## Work to be completed
In the listing below, the lines starting with the line with "TOOLS_PREFIX path) with" and going on through the line with "let was_pending := is_status" are to be reproduced exactly, and only those.

## Materials provided

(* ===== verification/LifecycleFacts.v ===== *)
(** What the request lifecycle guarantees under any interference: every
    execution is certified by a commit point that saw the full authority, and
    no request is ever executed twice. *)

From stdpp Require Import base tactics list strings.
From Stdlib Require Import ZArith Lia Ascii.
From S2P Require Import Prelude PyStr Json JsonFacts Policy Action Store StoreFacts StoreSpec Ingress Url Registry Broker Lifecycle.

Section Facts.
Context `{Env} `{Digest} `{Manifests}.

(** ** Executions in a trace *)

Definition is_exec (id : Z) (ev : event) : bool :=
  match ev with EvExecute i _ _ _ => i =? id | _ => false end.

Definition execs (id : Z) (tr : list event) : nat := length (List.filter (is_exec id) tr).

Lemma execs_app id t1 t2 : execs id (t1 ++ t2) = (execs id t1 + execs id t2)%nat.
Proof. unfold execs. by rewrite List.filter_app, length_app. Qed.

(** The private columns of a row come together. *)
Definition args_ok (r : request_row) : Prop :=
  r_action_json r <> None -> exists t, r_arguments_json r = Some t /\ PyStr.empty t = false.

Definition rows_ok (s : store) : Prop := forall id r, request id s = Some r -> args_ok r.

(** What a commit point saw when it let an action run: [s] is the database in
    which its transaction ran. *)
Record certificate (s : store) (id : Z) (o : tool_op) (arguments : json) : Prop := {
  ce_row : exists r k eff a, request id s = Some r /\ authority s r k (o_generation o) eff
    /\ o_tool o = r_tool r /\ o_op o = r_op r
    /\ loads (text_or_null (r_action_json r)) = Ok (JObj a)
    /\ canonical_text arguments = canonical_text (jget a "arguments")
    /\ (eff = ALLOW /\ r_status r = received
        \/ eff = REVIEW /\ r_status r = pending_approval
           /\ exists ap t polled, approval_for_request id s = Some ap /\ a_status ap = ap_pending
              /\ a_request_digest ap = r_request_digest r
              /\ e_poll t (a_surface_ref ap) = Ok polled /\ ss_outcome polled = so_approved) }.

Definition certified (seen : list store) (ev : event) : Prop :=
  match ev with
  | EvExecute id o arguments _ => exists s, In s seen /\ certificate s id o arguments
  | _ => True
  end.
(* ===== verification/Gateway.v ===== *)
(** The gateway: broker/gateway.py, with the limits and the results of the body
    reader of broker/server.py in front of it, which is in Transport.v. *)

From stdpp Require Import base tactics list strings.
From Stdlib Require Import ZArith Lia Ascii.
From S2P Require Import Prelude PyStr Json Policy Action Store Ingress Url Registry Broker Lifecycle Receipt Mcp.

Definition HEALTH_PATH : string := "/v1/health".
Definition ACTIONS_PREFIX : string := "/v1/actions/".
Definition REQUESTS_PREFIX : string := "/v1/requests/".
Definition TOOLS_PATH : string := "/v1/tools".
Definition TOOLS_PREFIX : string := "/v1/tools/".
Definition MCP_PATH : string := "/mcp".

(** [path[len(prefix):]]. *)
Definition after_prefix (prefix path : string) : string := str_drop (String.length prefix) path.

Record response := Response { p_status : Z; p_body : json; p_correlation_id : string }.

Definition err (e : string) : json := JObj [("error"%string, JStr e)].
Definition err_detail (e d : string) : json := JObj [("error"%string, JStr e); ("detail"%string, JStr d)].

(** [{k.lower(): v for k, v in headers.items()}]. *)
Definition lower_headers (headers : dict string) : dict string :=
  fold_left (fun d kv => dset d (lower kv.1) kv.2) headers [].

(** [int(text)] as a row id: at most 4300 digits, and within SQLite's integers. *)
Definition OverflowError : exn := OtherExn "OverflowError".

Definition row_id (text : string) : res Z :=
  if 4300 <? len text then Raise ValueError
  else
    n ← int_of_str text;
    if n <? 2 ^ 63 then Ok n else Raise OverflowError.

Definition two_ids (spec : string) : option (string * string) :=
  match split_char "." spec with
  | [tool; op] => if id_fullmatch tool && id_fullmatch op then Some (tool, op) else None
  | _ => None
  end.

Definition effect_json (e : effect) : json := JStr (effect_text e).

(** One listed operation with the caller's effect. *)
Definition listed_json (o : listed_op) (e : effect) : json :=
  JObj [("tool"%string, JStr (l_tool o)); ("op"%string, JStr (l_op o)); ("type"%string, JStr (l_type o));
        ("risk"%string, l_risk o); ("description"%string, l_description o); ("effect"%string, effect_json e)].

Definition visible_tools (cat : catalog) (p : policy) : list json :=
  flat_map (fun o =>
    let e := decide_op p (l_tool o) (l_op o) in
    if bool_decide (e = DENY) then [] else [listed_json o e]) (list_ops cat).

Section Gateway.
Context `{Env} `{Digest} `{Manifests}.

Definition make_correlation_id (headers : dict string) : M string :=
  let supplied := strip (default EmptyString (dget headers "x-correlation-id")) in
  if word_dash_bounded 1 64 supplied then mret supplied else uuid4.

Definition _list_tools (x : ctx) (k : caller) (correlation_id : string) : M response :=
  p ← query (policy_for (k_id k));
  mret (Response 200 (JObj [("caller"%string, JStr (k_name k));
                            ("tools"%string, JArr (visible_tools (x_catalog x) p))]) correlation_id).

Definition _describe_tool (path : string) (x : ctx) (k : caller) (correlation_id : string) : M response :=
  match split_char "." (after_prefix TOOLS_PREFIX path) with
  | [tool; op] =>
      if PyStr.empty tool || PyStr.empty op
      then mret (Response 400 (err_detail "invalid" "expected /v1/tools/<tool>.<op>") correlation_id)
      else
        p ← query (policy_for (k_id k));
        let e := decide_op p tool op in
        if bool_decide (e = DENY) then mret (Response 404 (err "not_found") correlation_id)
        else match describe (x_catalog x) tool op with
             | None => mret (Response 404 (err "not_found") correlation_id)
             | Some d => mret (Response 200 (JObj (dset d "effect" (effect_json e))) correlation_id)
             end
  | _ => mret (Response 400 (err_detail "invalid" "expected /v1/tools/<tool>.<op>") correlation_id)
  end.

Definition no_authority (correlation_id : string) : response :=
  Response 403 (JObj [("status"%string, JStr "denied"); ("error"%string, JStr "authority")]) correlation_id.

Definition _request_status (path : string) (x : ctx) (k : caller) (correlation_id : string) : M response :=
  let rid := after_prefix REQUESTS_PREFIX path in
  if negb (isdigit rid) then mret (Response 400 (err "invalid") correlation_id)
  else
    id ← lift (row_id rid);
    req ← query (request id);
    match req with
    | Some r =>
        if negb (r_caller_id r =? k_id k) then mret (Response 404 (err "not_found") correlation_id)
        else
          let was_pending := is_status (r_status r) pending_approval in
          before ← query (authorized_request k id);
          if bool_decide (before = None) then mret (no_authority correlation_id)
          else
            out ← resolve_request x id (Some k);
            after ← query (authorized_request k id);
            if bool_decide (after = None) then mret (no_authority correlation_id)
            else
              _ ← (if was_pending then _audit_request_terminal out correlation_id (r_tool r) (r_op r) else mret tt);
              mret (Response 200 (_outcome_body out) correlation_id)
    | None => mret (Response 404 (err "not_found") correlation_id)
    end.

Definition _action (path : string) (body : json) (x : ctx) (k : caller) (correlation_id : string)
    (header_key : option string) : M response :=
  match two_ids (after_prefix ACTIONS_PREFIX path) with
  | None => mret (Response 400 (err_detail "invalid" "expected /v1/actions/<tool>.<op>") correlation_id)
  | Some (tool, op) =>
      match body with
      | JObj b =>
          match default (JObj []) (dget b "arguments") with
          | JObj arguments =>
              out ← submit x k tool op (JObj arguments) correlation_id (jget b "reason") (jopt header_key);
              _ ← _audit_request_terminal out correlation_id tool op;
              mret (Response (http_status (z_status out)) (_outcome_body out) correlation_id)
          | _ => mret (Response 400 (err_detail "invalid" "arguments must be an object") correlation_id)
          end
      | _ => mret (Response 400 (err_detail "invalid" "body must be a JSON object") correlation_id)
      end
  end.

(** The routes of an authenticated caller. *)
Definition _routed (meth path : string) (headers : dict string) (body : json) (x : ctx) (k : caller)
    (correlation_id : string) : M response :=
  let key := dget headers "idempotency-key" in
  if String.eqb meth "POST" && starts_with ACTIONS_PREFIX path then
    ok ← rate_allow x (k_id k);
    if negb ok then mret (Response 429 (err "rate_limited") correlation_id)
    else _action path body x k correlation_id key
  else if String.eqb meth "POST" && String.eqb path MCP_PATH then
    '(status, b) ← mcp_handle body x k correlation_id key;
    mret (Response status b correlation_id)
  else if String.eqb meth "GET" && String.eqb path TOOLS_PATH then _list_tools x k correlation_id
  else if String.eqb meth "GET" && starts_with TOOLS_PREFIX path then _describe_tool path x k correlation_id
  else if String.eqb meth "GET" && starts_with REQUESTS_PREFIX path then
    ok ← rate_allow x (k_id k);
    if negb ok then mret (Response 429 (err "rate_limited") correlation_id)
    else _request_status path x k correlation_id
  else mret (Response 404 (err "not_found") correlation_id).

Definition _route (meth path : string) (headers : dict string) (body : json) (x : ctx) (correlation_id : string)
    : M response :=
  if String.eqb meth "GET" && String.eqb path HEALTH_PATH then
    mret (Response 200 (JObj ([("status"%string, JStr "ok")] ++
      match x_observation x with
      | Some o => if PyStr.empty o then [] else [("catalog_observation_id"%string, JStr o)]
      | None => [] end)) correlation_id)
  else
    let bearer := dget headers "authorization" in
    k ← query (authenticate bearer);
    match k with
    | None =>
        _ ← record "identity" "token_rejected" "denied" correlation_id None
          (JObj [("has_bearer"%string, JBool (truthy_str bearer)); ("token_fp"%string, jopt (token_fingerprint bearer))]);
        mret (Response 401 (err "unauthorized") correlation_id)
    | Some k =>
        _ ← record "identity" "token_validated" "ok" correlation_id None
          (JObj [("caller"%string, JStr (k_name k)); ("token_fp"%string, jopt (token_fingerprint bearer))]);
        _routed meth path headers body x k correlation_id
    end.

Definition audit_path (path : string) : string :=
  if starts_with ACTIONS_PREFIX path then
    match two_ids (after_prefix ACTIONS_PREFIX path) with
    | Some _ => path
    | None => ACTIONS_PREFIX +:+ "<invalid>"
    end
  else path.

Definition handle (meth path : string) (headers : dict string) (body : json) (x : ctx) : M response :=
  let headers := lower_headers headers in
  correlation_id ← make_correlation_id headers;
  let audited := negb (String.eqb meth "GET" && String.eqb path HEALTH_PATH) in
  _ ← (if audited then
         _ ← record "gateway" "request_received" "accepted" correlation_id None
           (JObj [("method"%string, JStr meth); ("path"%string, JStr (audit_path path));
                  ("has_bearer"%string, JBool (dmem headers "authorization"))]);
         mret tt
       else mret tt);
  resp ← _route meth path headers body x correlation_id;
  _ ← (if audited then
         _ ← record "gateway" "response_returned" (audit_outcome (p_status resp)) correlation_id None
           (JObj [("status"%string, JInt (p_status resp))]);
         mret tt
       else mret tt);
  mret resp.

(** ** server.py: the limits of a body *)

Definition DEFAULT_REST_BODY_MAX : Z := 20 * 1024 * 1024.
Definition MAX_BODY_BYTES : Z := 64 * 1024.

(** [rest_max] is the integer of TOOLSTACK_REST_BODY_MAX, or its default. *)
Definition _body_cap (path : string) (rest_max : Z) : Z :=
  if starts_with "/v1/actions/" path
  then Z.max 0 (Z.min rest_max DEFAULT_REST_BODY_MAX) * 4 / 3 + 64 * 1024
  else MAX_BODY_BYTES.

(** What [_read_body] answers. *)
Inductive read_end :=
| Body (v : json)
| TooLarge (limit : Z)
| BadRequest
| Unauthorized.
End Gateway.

==

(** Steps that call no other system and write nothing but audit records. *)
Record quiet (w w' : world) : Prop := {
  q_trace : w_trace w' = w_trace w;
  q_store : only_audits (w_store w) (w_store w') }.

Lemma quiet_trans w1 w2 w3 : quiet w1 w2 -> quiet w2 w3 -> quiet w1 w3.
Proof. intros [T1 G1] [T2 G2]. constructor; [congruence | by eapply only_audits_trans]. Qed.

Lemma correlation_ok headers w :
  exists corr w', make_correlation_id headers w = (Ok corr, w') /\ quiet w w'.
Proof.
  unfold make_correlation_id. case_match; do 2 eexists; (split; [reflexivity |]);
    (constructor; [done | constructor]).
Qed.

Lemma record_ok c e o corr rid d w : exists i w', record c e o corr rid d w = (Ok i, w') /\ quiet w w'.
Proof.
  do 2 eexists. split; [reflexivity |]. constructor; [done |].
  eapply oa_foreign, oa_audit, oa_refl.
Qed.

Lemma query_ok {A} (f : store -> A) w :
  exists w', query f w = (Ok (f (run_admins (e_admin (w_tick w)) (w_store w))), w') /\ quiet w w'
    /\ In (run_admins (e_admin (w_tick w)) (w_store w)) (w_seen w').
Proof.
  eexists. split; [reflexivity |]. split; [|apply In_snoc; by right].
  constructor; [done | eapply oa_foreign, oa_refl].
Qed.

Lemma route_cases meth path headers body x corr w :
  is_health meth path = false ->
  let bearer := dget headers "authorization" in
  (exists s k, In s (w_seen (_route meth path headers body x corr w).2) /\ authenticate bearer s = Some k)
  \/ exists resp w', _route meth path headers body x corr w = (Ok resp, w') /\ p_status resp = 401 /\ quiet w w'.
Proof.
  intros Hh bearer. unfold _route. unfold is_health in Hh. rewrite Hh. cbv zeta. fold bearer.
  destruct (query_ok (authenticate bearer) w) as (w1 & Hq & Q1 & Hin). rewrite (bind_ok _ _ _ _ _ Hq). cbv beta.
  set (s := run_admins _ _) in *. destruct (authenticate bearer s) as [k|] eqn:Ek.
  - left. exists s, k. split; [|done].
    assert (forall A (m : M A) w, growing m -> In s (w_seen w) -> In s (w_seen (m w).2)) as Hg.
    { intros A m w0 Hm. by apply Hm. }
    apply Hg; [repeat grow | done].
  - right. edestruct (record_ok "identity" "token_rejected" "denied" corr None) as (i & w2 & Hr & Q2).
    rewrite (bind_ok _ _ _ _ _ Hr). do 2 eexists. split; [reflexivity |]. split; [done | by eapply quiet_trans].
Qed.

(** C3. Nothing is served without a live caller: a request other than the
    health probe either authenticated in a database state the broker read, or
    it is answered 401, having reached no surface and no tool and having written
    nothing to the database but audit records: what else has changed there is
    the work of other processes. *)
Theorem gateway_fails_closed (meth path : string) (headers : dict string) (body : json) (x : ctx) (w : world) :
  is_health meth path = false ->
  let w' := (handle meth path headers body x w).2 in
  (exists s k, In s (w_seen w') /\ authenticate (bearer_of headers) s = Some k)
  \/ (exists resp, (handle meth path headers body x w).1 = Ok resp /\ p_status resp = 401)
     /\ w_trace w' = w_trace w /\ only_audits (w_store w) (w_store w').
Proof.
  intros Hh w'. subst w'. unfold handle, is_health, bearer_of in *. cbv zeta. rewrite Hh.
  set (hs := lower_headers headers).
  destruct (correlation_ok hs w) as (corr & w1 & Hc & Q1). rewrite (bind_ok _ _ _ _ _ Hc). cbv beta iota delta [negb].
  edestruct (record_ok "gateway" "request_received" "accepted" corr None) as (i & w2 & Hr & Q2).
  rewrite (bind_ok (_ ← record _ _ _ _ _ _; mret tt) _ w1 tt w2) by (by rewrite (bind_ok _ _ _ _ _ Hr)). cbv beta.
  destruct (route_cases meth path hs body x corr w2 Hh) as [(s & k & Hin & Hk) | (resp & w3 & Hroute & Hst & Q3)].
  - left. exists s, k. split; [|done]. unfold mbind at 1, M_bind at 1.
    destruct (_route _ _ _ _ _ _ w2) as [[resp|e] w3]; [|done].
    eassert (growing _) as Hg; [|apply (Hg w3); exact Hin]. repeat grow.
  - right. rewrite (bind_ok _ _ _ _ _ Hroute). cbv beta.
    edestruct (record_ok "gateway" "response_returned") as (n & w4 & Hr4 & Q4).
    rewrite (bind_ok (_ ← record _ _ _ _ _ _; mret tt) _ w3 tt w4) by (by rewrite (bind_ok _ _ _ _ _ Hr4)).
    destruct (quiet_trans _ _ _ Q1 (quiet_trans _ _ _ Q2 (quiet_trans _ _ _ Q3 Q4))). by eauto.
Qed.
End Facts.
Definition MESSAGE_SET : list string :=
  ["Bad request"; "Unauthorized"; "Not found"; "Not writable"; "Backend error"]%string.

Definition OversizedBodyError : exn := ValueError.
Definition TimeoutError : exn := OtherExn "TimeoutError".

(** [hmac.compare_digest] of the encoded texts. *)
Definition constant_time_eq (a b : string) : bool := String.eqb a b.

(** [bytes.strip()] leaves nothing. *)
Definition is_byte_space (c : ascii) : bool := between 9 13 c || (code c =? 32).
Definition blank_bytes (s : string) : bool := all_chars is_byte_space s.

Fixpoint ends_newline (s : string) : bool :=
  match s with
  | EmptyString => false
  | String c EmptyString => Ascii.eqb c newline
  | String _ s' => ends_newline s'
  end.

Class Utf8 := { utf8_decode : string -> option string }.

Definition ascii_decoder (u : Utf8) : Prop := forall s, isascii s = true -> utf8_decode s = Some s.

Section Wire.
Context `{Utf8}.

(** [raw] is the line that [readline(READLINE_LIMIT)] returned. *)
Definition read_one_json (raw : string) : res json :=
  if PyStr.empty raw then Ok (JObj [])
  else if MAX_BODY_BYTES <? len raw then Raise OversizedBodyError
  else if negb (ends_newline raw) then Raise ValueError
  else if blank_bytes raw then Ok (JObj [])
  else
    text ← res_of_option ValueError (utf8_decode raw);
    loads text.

## Expected output
  match split_char "." (after_prefix TOOLS_PREFIX path) with
  | [tool; op] =>
      if PyStr.empty tool || PyStr.empty op
      then mret (Response 400 (err_detail "invalid" "expected /v1/tools/<tool>.<op>") correlation_id)
      else
        p ← query (policy_for (k_id k));
        let e := decide_op p tool op in
        if bool_decide (e = DENY) then mret (Response 404 (err "not_found") correlation_id)
        else match describe (x_catalog x) tool op with
             | None => mret (Response 404 (err "not_found") correlation_id)
             | Some d => mret (Response 200 (JObj (dset d "effect" (effect_json e))) correlation_id)
             end
  | _ => mret (Response 400 (err_detail "invalid" "expected /v1/tools/<tool>.<op>") correlation_id)
  end.

Definition no_authority (correlation_id : string) : response :=
  Response 403 (JObj [("status"%string, JStr "denied"); ("error"%string, JStr "authority")]) correlation_id.

Definition _request_status (path : string) (x : ctx) (k : caller) (correlation_id : string) : M response :=
  let rid := after_prefix REQUESTS_PREFIX path in
  if negb (isdigit rid) then mret (Response 400 (err "invalid") correlation_id)
  else
    id ← lift (row_id rid);
    req ← query (request id);
    match req with
    | Some r =>
        if negb (r_caller_id r =? k_id k) then mret (Response 404 (err "not_found") correlation_id)
        else
          let was_pending := is_status (r_status r) pending_approval in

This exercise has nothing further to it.